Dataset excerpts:

= = = = =

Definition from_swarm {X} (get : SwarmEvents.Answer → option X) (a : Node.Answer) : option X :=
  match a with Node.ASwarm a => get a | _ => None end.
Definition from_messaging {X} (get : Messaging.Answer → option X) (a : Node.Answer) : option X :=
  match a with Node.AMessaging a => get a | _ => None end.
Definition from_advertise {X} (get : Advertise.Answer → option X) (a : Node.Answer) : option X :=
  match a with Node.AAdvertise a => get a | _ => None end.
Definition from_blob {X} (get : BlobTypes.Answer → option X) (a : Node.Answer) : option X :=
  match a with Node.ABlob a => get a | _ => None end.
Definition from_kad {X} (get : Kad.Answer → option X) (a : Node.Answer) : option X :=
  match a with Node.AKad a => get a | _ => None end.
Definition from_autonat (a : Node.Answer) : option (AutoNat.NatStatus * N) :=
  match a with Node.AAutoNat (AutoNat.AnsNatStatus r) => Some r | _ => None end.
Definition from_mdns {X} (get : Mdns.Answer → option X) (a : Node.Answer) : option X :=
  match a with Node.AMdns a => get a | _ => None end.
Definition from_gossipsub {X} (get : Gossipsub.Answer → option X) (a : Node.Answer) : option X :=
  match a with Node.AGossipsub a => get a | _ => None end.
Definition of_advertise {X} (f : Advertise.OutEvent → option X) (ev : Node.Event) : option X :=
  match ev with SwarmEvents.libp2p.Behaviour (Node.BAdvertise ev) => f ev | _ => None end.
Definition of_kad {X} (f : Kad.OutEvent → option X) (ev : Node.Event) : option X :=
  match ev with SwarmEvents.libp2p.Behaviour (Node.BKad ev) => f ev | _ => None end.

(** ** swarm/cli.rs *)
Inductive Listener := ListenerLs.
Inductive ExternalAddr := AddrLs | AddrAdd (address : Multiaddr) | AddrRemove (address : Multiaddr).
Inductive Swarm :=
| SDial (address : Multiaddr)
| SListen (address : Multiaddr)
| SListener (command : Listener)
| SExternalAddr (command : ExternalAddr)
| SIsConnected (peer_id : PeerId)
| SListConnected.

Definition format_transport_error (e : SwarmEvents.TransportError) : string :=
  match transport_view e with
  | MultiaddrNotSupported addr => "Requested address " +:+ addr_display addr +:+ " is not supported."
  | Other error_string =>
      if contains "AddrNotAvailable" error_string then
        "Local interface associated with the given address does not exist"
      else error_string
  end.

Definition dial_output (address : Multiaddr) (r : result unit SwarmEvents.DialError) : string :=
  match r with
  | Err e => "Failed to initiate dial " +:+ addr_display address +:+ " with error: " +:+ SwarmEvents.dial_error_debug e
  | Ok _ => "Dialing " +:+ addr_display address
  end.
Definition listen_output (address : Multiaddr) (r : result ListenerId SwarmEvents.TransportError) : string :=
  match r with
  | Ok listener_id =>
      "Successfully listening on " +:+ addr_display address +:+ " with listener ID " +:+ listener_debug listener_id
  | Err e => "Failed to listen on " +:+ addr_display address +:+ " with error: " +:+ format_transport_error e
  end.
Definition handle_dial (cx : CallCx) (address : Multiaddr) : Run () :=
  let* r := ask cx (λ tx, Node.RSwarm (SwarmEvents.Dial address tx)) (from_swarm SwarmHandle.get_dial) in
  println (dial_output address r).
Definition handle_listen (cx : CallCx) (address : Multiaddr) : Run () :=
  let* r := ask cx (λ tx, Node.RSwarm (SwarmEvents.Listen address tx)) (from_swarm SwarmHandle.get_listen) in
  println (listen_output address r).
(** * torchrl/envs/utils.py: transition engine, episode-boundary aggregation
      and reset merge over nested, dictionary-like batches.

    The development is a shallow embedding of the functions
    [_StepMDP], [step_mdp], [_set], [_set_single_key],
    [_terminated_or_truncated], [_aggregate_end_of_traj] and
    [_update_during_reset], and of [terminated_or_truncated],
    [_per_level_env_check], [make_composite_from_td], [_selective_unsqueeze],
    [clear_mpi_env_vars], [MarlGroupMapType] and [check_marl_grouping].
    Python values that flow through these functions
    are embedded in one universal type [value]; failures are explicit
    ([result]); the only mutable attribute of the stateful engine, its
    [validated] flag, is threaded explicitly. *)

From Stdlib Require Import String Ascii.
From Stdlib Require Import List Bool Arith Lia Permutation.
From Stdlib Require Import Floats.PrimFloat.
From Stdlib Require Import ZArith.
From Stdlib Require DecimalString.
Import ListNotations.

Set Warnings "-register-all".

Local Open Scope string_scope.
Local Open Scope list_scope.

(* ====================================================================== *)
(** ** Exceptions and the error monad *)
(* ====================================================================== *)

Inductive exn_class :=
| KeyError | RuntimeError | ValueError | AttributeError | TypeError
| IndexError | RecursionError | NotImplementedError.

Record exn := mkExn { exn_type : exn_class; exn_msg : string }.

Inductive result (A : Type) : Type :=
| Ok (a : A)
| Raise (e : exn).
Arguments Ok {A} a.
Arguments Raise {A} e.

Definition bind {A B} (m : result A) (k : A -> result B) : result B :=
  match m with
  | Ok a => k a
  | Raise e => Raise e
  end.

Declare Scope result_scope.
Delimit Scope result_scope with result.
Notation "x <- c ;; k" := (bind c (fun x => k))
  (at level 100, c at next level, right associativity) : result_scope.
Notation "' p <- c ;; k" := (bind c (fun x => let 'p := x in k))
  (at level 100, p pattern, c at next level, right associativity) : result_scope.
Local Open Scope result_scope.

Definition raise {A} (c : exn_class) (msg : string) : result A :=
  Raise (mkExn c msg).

= = = = =

*AIM OF THE TASK*.
Go through the records. Copy each line where "OutEvent" appears.

*ANSWER SPACE*.
Definition of_advertise {X} (f : Advertise.OutEvent → option X) (ev : Node.Event) : option X :=
Definition of_kad {X} (f : Kad.OutEvent → option X) (ev : Node.Event) : option X :=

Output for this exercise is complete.